GOAL OF THE EXERCISE: Print the records below word for word, beginning with the first line and ending once the line containing "set (code := _ - 65536). pose" is printed.

RECORD EXTRACTS:
↓

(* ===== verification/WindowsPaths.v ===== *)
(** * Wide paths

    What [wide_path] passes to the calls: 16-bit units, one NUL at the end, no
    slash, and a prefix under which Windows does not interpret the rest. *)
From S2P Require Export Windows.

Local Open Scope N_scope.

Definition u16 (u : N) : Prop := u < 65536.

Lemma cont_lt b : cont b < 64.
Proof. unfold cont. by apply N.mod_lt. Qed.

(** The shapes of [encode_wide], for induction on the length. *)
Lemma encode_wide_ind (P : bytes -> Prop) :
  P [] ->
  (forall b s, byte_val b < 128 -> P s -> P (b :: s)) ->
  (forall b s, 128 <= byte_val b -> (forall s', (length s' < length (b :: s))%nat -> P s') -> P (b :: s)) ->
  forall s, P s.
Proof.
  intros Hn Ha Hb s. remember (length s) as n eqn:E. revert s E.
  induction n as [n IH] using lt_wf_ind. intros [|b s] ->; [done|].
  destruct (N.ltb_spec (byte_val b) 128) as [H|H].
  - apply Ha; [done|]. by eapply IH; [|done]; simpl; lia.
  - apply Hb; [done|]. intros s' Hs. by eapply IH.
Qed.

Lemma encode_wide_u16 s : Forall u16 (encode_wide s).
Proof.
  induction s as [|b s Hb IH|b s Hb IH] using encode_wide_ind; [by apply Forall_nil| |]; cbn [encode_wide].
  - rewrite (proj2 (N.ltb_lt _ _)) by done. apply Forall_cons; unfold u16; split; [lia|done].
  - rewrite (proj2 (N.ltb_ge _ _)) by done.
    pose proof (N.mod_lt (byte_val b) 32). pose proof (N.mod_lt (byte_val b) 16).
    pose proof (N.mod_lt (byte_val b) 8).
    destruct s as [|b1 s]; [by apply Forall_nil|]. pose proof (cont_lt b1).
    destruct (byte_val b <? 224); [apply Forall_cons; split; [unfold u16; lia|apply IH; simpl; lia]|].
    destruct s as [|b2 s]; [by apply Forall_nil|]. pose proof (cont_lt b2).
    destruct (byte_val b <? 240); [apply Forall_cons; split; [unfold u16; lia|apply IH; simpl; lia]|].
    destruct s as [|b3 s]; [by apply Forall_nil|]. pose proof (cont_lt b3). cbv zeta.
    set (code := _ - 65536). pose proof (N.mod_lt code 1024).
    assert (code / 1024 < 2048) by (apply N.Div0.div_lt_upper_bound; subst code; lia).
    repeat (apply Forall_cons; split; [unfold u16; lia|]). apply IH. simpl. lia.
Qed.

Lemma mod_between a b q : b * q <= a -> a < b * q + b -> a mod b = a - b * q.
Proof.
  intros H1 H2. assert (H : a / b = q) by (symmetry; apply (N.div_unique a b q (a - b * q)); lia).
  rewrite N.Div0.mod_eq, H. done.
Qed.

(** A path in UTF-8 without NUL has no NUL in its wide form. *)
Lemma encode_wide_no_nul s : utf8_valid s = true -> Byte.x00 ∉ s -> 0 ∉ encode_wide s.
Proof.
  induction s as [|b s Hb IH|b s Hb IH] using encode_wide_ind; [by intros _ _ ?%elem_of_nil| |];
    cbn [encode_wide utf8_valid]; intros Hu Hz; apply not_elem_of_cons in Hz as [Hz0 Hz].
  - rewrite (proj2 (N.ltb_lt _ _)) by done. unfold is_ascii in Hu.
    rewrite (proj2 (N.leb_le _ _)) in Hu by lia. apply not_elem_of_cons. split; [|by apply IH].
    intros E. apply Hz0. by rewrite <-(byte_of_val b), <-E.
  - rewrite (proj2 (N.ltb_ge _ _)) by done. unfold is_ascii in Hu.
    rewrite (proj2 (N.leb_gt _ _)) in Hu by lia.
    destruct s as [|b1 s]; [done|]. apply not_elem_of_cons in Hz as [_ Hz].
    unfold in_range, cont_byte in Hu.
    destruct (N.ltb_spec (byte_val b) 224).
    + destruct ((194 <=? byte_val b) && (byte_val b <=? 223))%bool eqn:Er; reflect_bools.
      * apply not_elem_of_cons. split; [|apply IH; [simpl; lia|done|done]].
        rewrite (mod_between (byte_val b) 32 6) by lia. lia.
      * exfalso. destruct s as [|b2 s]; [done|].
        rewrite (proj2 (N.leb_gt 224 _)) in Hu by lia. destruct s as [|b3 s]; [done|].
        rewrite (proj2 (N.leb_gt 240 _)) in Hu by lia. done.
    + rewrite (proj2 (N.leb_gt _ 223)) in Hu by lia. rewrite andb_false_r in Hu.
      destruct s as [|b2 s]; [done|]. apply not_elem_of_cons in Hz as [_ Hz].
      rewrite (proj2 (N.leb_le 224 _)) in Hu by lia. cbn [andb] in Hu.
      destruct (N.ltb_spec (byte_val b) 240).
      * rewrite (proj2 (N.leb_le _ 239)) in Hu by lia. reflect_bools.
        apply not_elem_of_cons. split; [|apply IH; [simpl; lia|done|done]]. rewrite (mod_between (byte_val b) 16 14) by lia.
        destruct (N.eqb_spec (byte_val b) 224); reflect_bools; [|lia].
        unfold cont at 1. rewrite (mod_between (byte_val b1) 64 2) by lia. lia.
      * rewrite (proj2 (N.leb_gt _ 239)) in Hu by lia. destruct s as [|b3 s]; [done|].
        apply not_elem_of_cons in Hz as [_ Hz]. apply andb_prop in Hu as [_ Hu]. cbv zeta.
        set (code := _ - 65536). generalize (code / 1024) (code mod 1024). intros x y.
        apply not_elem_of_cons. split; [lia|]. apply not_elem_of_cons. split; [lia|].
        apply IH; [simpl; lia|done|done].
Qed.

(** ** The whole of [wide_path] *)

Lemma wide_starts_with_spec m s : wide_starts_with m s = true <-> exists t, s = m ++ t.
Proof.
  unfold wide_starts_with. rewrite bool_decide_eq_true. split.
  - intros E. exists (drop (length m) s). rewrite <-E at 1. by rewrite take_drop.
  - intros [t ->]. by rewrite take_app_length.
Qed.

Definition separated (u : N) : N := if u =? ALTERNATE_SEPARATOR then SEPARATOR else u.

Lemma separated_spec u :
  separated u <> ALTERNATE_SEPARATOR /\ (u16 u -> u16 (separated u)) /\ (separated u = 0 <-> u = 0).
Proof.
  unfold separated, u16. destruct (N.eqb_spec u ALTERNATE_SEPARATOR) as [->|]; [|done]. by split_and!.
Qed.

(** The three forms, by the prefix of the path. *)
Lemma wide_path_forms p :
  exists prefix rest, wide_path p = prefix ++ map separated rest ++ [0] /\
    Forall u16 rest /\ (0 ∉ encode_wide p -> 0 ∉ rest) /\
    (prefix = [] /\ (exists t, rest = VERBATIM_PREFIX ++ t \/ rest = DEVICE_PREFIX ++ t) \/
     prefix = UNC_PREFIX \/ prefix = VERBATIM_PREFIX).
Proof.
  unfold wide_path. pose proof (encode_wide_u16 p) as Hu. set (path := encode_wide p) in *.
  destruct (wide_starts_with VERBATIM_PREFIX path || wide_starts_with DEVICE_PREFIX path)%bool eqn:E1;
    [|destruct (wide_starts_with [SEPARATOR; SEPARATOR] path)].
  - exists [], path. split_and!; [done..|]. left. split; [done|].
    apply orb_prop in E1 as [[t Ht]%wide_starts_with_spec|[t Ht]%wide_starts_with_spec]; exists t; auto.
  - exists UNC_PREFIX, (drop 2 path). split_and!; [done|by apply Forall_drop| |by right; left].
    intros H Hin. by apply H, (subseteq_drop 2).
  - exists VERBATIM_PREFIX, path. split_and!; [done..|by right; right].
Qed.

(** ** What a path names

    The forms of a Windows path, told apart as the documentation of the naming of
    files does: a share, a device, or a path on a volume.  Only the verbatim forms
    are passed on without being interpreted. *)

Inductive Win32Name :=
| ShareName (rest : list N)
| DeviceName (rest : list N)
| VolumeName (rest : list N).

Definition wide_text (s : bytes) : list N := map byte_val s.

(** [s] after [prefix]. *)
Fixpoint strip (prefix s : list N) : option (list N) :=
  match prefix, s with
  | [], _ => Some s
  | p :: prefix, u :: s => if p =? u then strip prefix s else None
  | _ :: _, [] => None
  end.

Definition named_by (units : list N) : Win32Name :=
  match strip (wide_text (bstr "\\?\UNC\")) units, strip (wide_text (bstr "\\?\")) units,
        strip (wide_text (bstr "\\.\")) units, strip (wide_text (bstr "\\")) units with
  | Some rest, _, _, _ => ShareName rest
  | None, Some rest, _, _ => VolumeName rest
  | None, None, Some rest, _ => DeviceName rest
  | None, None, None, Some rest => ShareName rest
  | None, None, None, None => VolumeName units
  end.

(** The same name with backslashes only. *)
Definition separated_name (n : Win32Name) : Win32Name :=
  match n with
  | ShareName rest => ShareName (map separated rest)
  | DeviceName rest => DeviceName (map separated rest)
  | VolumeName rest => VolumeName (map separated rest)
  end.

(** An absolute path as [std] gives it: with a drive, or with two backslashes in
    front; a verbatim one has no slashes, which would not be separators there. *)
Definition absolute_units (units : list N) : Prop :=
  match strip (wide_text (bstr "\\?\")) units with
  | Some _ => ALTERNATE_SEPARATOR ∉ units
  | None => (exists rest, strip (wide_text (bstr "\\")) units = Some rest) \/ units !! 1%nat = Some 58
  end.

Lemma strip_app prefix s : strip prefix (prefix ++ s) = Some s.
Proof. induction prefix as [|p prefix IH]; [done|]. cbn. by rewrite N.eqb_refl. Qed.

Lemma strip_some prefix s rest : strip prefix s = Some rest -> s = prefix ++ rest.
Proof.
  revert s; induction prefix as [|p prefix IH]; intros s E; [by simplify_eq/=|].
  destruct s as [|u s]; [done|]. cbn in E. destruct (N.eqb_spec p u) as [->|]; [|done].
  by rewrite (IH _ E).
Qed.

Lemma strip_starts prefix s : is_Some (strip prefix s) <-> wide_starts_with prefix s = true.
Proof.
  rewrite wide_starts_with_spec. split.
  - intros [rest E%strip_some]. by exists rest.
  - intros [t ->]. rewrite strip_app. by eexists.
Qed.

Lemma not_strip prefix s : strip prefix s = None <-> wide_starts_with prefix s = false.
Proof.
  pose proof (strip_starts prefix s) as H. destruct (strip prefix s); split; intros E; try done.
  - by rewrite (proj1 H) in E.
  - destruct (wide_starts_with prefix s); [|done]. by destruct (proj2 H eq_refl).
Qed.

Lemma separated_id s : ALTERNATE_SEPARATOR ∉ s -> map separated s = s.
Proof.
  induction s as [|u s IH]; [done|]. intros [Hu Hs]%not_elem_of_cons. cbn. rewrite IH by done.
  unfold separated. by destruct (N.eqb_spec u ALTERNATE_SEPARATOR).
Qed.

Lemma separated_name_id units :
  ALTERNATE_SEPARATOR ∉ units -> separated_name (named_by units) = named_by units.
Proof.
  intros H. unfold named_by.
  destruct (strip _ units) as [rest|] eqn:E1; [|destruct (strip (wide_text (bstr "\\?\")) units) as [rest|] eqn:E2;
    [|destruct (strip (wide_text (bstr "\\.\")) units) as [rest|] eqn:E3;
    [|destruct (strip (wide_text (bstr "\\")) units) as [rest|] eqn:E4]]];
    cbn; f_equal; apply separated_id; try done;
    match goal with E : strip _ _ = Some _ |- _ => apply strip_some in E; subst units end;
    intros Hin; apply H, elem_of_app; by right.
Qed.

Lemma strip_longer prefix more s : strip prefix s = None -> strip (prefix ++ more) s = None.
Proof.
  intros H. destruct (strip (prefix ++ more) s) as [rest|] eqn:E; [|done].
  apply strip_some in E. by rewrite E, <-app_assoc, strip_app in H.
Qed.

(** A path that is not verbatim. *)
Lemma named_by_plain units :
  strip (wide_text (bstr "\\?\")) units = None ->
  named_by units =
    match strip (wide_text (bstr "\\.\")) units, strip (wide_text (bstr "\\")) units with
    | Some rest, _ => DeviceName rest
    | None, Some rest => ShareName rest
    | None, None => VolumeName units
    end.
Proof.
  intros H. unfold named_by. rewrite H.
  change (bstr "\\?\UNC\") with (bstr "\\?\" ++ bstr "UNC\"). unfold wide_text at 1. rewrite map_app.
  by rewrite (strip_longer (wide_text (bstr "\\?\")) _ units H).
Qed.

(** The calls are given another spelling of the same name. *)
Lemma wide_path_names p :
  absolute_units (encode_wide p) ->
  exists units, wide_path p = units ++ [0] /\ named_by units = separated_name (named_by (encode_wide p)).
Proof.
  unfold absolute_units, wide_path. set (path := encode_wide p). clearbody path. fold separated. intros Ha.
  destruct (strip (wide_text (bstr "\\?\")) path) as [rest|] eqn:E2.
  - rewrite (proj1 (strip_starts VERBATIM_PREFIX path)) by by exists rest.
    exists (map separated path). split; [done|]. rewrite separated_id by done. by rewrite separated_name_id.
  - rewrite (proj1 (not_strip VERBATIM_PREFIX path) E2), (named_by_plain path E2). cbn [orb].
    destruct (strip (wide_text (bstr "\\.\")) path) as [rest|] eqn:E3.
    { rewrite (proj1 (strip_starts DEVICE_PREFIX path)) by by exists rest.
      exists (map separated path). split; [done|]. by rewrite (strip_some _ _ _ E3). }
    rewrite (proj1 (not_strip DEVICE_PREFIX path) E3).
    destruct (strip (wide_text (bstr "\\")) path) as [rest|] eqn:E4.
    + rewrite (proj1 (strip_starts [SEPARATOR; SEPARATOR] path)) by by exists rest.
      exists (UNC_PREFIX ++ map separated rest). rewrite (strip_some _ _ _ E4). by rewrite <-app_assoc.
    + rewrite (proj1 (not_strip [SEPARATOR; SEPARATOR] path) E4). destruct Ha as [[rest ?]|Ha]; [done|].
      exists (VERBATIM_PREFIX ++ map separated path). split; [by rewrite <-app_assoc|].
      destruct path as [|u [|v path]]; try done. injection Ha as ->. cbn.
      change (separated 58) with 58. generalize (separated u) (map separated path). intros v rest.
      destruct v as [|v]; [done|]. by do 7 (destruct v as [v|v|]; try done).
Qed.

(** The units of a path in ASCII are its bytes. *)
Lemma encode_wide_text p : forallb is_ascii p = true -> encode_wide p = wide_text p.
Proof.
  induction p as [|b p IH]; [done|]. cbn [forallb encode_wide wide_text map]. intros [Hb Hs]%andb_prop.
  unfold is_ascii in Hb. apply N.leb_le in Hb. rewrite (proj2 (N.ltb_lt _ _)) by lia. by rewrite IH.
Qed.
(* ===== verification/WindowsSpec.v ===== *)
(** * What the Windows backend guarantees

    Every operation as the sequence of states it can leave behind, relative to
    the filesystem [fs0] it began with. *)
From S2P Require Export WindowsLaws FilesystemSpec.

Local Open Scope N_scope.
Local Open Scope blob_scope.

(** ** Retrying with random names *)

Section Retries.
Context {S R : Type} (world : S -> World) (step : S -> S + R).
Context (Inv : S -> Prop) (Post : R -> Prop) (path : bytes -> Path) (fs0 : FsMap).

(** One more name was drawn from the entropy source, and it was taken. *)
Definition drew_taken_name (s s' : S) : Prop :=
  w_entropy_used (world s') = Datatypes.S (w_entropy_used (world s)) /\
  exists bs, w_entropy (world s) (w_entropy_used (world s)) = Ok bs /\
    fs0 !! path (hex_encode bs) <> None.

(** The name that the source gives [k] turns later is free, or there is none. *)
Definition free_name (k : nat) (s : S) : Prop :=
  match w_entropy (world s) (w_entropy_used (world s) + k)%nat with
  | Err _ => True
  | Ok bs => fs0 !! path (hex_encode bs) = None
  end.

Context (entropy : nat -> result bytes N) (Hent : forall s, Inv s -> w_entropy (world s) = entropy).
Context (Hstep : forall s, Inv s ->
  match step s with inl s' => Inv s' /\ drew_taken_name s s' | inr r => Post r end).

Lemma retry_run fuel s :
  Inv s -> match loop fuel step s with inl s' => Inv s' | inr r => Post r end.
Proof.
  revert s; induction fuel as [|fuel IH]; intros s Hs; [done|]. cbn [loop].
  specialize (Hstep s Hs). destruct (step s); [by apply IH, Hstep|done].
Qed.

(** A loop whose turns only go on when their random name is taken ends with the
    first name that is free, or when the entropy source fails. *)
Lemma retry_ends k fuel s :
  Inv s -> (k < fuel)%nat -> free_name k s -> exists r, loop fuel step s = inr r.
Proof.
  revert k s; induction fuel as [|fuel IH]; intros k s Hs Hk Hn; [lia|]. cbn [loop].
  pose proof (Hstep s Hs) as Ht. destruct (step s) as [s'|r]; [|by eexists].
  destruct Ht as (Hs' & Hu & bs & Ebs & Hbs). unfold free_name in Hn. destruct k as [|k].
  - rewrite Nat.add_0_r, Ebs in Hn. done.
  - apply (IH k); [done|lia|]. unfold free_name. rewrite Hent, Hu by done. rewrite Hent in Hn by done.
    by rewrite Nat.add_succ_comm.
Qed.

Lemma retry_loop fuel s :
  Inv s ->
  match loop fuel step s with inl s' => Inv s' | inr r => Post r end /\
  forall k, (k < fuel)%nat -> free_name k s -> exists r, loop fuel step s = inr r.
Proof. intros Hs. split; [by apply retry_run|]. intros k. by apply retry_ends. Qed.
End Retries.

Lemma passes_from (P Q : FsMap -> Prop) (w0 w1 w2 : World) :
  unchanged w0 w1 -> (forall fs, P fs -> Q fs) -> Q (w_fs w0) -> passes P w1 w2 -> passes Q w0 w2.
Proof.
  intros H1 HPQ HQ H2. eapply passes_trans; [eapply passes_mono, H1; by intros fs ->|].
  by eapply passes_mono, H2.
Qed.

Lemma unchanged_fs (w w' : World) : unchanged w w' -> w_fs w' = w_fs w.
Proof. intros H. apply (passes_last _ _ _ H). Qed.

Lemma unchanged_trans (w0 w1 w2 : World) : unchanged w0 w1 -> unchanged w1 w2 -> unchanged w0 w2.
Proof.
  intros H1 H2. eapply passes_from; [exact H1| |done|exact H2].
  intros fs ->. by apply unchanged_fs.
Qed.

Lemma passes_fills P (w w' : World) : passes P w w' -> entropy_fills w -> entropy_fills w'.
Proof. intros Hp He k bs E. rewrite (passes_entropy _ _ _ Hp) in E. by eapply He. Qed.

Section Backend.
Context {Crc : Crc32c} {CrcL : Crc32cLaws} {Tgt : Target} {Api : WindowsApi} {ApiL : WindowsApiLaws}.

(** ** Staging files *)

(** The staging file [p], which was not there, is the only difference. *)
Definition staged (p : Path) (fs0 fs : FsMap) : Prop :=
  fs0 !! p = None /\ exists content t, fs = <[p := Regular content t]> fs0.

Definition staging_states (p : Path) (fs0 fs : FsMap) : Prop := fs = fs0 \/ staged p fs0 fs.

↑

ANSWER TO THE EXERCISE:
(* ===== verification/WindowsPaths.v ===== *)
(** * Wide paths

    What [wide_path] passes to the calls: 16-bit units, one NUL at the end, no
    slash, and a prefix under which Windows does not interpret the rest. *)
From S2P Require Export Windows.

Local Open Scope N_scope.

Definition u16 (u : N) : Prop := u < 65536.

Lemma cont_lt b : cont b < 64.
Proof. unfold cont. by apply N.mod_lt. Qed.

(** The shapes of [encode_wide], for induction on the length. *)
Lemma encode_wide_ind (P : bytes -> Prop) :
  P [] ->
  (forall b s, byte_val b < 128 -> P s -> P (b :: s)) ->
  (forall b s, 128 <= byte_val b -> (forall s', (length s' < length (b :: s))%nat -> P s') -> P (b :: s)) ->
  forall s, P s.
Proof.
  intros Hn Ha Hb s. remember (length s) as n eqn:E. revert s E.
  induction n as [n IH] using lt_wf_ind. intros [|b s] ->; [done|].
  destruct (N.ltb_spec (byte_val b) 128) as [H|H].
  - apply Ha; [done|]. by eapply IH; [|done]; simpl; lia.
  - apply Hb; [done|]. intros s' Hs. by eapply IH.
Qed.

Lemma encode_wide_u16 s : Forall u16 (encode_wide s).
Proof.
  induction s as [|b s Hb IH|b s Hb IH] using encode_wide_ind; [by apply Forall_nil| |]; cbn [encode_wide].
  - rewrite (proj2 (N.ltb_lt _ _)) by done. apply Forall_cons; unfold u16; split; [lia|done].
  - rewrite (proj2 (N.ltb_ge _ _)) by done.
    pose proof (N.mod_lt (byte_val b) 32). pose proof (N.mod_lt (byte_val b) 16).
    pose proof (N.mod_lt (byte_val b) 8).
    destruct s as [|b1 s]; [by apply Forall_nil|]. pose proof (cont_lt b1).
    destruct (byte_val b <? 224); [apply Forall_cons; split; [unfold u16; lia|apply IH; simpl; lia]|].
    destruct s as [|b2 s]; [by apply Forall_nil|]. pose proof (cont_lt b2).
    destruct (byte_val b <? 240); [apply Forall_cons; split; [unfold u16; lia|apply IH; simpl; lia]|].
    destruct s as [|b3 s]; [by apply Forall_nil|]. pose proof (cont_lt b3). cbv zeta.
    set (code := _ - 65536). pose proof (N.mod_lt code 1024).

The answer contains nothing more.